An accounting statement is a document that records the total amount of all debts the business owes. Liability accounts are recorded on the accounting statement individually, to show each person or entity in which the business owes money yet to be paid. Within the accounting statement a general ledger is included, which illustrates all the business's finance accounts. This ledger is most often depicted using two columns: one showing account debits, and the opposite side reflecting account credit. It is in these columns where both the due to account and the due from account terminology are utilized.

Recorded as a credit account, the due to account will thus detail an amount payable to another source; however, it is not always recorded with this exact terminology. Sometimes businesses will use the term intercompany payables to specify this type of accounting when the business department owes money to another part of the business. Furthermore, the due to account is used along with the due from account. With the due from account, the general ledger reflects on the opposite side of the column amounts the business expects to receive from other sources. For intercompany proceeds, this may be recorded as intercompany receivables.

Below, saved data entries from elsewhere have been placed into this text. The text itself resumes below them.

(** * JobMatchApp: the [/match] handler of [backend/main.py]

    A shallow embedding of [match_jobs] and the properties of its
    skill-matching and ranking algorithm.

    The handler receives a candidate dict and a list of job dicts, scores
    every job by the number of candidate skills found in the job's
    [required_skills], writes the score into the job dict (in place), keeps
    the jobs with a positive score and sorts them by descending score.

    Modelling choices.
    - Python values are the JSON data a request body can carry: [None],
      booleans, integers, strings, lists and objects.  JSON numbers are
      represented by integers; a character of a [str] is an [ascii].
    - The dicts the handler works on (the candidate and the jobs) are
      mutable objects: they live in a store indexed by references, and the
      job list is a list of references, so that two entries of the list (or
      the candidate and a job) may be the same object.  The values stored
      under the keys of a dict are immutable data: the handler never
      updates them, it only assigns one key of a job dict.
    - A Python exception is a result [Raise e]; the store survives it, with
      the assignments made before the exception. *)

From stdpp Require Import base option list gmap strings sorting.

Open Scope Z_scope.

(** ** Python values *)

#[warnings="-register-all"] Inductive value : Type :=
  | VNone
  | VBool (b : bool)
  | VInt (n : Z)
  | VStr (s : string)
  | VList (items : list value)
  | VDict (items : list (string * value)).

Inductive exn : Type :=
  | KeyError (key : string)
  | TypeError.

Inductive result (A : Type) : Type :=
  | Ok (a : A)
  | Raise (e : exn).
Arguments Ok {A} a.
Arguments Raise {A} e.

#[global] Instance exn_eq_dec : EqDecision exn.
Proof. solve_decision. Defined.

#[global] Instance result_eq_dec {A} `{EqDecision A} : EqDecision (result A).
Proof. solve_decision. Defined.

#[global] Instance result_ret : MRet result := fun _ a => Ok a.
#[global] Instance result_bind : MBind result := fun _ _ f m =>
  match m with
  | Ok a => f a
  | Raise e => Raise e
  end.

(** Lookup in the items of a nested object (first binding of the key). *)
Fixpoint assoc {A : Type} (k : string) (kvs : list (string * A)) : option A :=
  match kvs with
  | [] => None
  | (k', v) :: rest => if String.eqb k k' then Some v else assoc k rest
  end.

(** [True == 1] and [False == 0]: booleans compare as integers. *)
Definition as_number (v : value) : option Z :=
  match v with
  | VBool b => Some (Z.b2z b)
  | VInt n => Some n
  | _ => None
  end.

(** [a == b] on JSON data. *)
Fixpoint py_eq (a b : value) {struct a} : bool :=
  match a with
  | VNone => match b with VNone => true | _ => false end
  | VBool x =>
      match as_number b with Some n => Z.eqb (Z.b2z x) n | None => false end
  | VInt x =>
      match as_number b with Some n => Z.eqb x n | None => false end
  | VStr x => match b with VStr y => String.eqb x y | _ => false end
  | VList xs =>
      match b with
      | VList ys =>
          (fix seq_eq (xs ys : list value) : bool :=
             match xs, ys with
             | [], [] => true
             | x :: xs', y :: ys' => py_eq x y && seq_eq xs' ys'
             | _, _ => false
             end) xs ys
      | _ => false
      end
  | VDict kvs =>
      match b with
      | VDict kvs' =>
          Nat.eqb (length kvs) (length kvs') &&
          (fix items_eq (kvs : list (string * value)) : bool :=
             match kvs with
             | [] => true
             | (k, v) :: rest =>
                 match assoc k kvs' with
                 | Some v' => py_eq v v'
                 | None => false
                 end && items_eq rest
             end) kvs
      | _ => false
      end
  end.

(** [t] is a prefix of [s]. *)
Fixpoint str_prefix (t s : string) : bool :=
  match t, s with
  | EmptyString, _ => true
  | String a t', String b s' => Ascii.eqb a b && str_prefix t' s'
  | String _ _, EmptyString => false
  end.

(** [t in s] for two strings: [t] occurs in [s] as a substring. *)
Fixpoint str_contains (s t : string) : bool :=
  str_prefix t s ||
  match s with
  | EmptyString => false
  | String _ s' => str_contains s' t
  end.

Fixpoint chars (s : string) : list value :=
  match s with
  | EmptyString => []
  | String a s' => VStr (String a EmptyString) :: chars s'
  end.

(** The items produced by [for x in v]: the elements of a list, the
    characters of a string, the keys of an object; anything else is not
    iterable. *)
Definition py_iter (v : value) : result (list value) :=
  match v with
  | VList xs => Ok xs
  | VStr s => Ok (chars s)
  | VDict kvs => Ok (VStr <$> kvs.*1)
  | VNone | VBool _ | VInt _ => Raise TypeError
  end.

(** [x in c]: equality with some element of a list, substring of a string
    (the left operand must be a string), key of an object (the left operand
    must be hashable); the other values are not containers. *)
Definition py_in (x c : value) : result bool :=
  match c with
  | VList xs => Ok (existsb (py_eq x) xs)
  | VStr s =>
      match x with
      | VStr t => Ok (str_contains s t)
      | _ => Raise TypeError
      end
  | VDict kvs =>
      match x with
      | VStr k => Ok (bool_decide (k ∈ kvs.*1))
      | VList _ | VDict _ => Raise TypeError
      | VNone | VBool _ | VInt _ => Ok false
      end
  | VNone | VBool _ | VInt _ => Raise TypeError
  end.

(** ** Dicts and the store *)

Abbreviation dict := (gmap string value).
Definition loc := nat.
Abbreviation store := (gmap loc dict).

(** [d[k]] *)
Definition getitem (d : dict) (k : string) : result value :=
  match d !! k with
  | Some v => Ok v
  | None => Raise (KeyError k)
  end.

(** The object a reference points to.  A reference the store does not list
    points to an empty dict. *)
Definition deref (σ : store) (l : loc) : dict := default ∅ (σ !! l).

(** ** The score of a job

    [sum(skill in job["required_skills"] for skill in candidate["skills"])].
    [candidate["skills"]] is evaluated once, when the generator is created;
    [job["required_skills"]] is evaluated again for every skill, so it is not
    evaluated at all when there is no skill. *)
Fixpoint sum_in (job : dict) (skills : list value) (acc : Z) : result Z :=
  match skills with
  | [] => Ok acc
  | skill :: rest =>
      required ← getitem job "required_skills";
      b ← py_in skill required;
      sum_in job rest (acc + Z.b2z b)
  end.

Definition score (candidate job : dict) : result Z :=
  skills ← getitem candidate "skills";
  items ← py_iter skills;
  sum_in job items 0.

(** ** Statements: a state and exception monad over the store *)

Definition M (A : Type) : Type := store → result A * store.

#[global] Instance M_ret : MRet M := fun _ a σ => (Ok a, σ).
#[global] Instance M_bind : MBind M := fun _ _ f m σ =>
  match m σ with
  | (Ok a, σ') => f a σ'
  | (Raise e, σ') => (Raise e, σ')
  end.

Definition load (l : loc) : M dict := fun σ => (Ok (deref σ l), σ).
Definition eval {A} (r : result A) : M A := fun σ => (r, σ).
(** [l[k] = v] *)
Definition setitem (l : loc) (k : string) (v : value) : M unit :=
  fun σ => (Ok tt, <[l := <[k := v]> (deref σ l)]> σ).

(** ** The sort

    [matched_jobs.sort(key=lambda x: x["match_score"], reverse=True)]: the
    keys are computed first, then the list is sorted by decreasing key, and
    entries with equal keys keep their order ([list.sort] is stable, also
    with [reverse=True]). *)

(** The key of an entry.  The entries the handler sorts are the jobs it has
    just kept, and their keys are the integers it has just stored (see
    [sort_by_score_ok]); a key of another type is a [TypeError] here. *)
Definition sort_key (d : dict) : result Z :=
  k ← getitem d "match_score";
  match k with
  | VInt n => Ok n
  | _ => Raise TypeError
  end.

Fixpoint decorate (xs : list loc) : M (list (Z * loc)) :=
  match xs with
  | [] => mret []
  | x :: rest =>
      d ← load x;
      k ← eval (sort_key d);
      krest ← decorate rest;
      mret ((k, x) :: krest)
  end.

(** Insertion in a list sorted by decreasing key, before the entries whose
    key is not larger. *)
Fixpoint insert_desc (x : Z * loc) (l : list (Z * loc)) : list (Z * loc) :=
  match l with
  | [] => [x]
  | y :: l' => if y.1 <=? x.1 then x :: y :: l' else y :: insert_desc x l'
  end.

Definition sort_desc (l : list (Z * loc)) : list (Z * loc) :=
  foldr insert_desc [] l.

Definition sort_by_score (xs : list loc) : M (list loc) :=
  keyed ← decorate xs;
  mret ((sort_desc keyed).*2).

(** ** The handler *)

Record response : Type := Response { matches : list loc }.

(** The body of [for job in jobs], with [matched_jobs] as accumulator. *)
Fixpoint for_jobs (candidate : loc) (jobs matched_jobs : list loc)
  : M (list loc) :=
  match jobs with
  | [] => mret matched_jobs
  | job :: rest =>
      c ← load candidate;
      j ← load job;
      s ← eval (score c j);
      if 0 <? s then
        _ ← setitem job "match_score" (VInt s);
        for_jobs candidate rest (matched_jobs ++ [job])
      else for_jobs candidate rest matched_jobs
  end.

Definition match_jobs (candidate : loc) (jobs : list loc) : M response :=
  matched_jobs ← for_jobs candidate jobs [];
  sorted ← sort_by_score matched_jobs;
  mret (Response sorted).

(** The body of the response: the dicts of the matched jobs, as they are in
    the store when the handler returns. *)
Definition render (σ : store) (r : response) : list dict :=
  deref σ <$> matches r.

(** * Vocabulary of the properties *)

(** The number of skills that are in [required]. *)
Definition hits (required : value) (skills : list value) : Z :=
  Z.of_nat (length (filter (λ skill, py_in skill required = Ok true) skills)).

(** The score of job [j] for candidate [c], as computed in store [σ]. *)
Definition score_at (σ : store) (c j : loc) : result Z :=
  score (deref σ c) (deref σ j).

Definition score_val (σ : store) (c j : loc) : Z :=
  match score_at σ c j with
  | Ok z => z
  | Raise _ => 0
  end.

(** The test [score > 0] of the loop. *)
Definition is_match (σ : store) (c j : loc) : Prop := 0 < score_val σ c j.

#[global] Instance is_match_dec σ c j : Decision (is_match σ c j).
Proof. unfold is_match. apply _. Defined.

(** [d] after [d["match_score"] = z]. *)
Definition annotated (d : dict) (z : Z) : dict := <["match_score" := VInt z]> d.

(** What a job object holds after the loop has kept it: what it held
    before, with the score under [match_score]. *)
Definition kept (σ σ' : store) (c l : loc) : Prop :=
  is_match σ c l ∧
  σ' !! l = Some (annotated (deref σ l) (score_val σ c l)).

(** [x] comes before [y] in a list sorted by decreasing key. *)
Definition key_ge (x y : Z * loc) : Prop := y.1 ≤ x.1.

(** An entry decorated with its key. *)
Definition keyed (f : loc → Z) (j : loc) : Z * loc := (f j, j).

(** The jobs [match_jobs] returns: those with a positive score, by
    decreasing score, in the order of the list for equal scores. *)
Definition ranking (σ : store) (c : loc) (js : list loc) : list loc :=
  (sort_desc (keyed (score_val σ c) <$> filter (is_match σ c) js)).*2.

(** A job has [z] under [match_score]. *)
Definition has_score (σ : store) (z : Z) (j : loc) : Prop :=
  deref σ j !! "match_score" = Some (VInt z).

#[global] Instance has_score_dec σ z j : Decision (has_score σ z j).
Proof.
  unfold has_score.
  destruct (deref σ j !! "match_score") as [v|]; [|right; congruence].
  destruct v as [| |n| | |]; try (right; congruence).
  destruct (decide (n = z)); [left|right]; congruence.
Defined.

(** The call raises an exception. *)
Definition raises (c : loc) (js : list loc) (σ : store) : Prop :=
  ∃ e σ', match_jobs c js σ = (Raise e, σ').

(** [candidate["skills"]] is absent or cannot be iterated. *)
Definition skills_unusable (candidate : dict) : Prop :=
  match candidate !! "skills" with
  | None => True
  | Some skills => py_iter skills = Raise TypeError
  end.

Definition lacks_required_skills (job : dict) : Prop :=
  job !! "required_skills" = None.

(** The condition of the specification for a [MalformedInput] failure:
    [candidate.skills] is absent or not iterable, or some job of the list
    has no [required_skills]. *)
Definition malformed_input (c : loc) (js : list loc) (σ : store) : Prop :=
  skills_unusable (deref σ c) ∨
  ∃ j, j ∈ js ∧ lacks_required_skills (deref σ j).

(** ** Requests used as examples *)

Definition ref_candidate : loc := 0%nat.
Definition ref_job1 : loc := 1%nat.
Definition ref_job2 : loc := 2%nat.
Definition ref_job3 : loc := 3%nat.

(** The request of scenario 1. *)
Definition scenario_candidate : dict :=
  {[ "skills" := VList [VStr "python"; VStr "sql"] ]}.
Definition scenario_job1 : dict :=
  {[ "required_skills" := VList [VStr "python"; VStr "go"] ]}.
Definition scenario_job2 : dict :=
  {[ "required_skills" := VList [VStr "sql"; VStr "python"] ]}.
Definition scenario_store : store :=
  {[ ref_candidate := scenario_candidate; ref_job1 := scenario_job1;
     ref_job2 := scenario_job2 ]}.
Definition scenario_final : store :=
  <[ref_job2 := annotated scenario_job2 2]>
    (<[ref_job1 := annotated scenario_job1 1]> scenario_store).
Definition scenario_response : response := Response [ref_job2; ref_job1].

(** Two jobs of equal score: job 1 (score 1), job 2 (score 2) and job 3
    (score 1), for the candidate of scenario 1. *)
Definition ties_job3 : dict := {[ "required_skills" := VList [VStr "sql"] ]}.
Definition ties_store : store := <[ref_job3 := ties_job3]> scenario_store.
Definition ties_final : store :=
  <[ref_job3 := annotated ties_job3 1]>
    (<[ref_job2 := annotated scenario_job2 2]>
       (<[ref_job1 := annotated scenario_job1 1]> ties_store)).
Definition ties_response : response :=
  Response [ref_job2; ref_job1; ref_job3].

(** A candidate without skills and a job that has no [required_skills]. *)
Definition idle_store : store :=
  {[ ref_candidate := {[ "skills" := VList [] ]}; ref_job1 := ∅ ]}.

Reconciliation of all accounts is the purpose of keeping an accurate, up-to-date general ledger within the accounting statement. Making this a less labor intensive process, the use of two columns helps to keep track of all credit and debit accounts, using one centralized source. Important to note as well, the general ledger is usually considered a finalized source of reconciliation. Therefore, when included in the accounting statement not only is it used internally, but also by external entities and auditors to access the organization's financial health.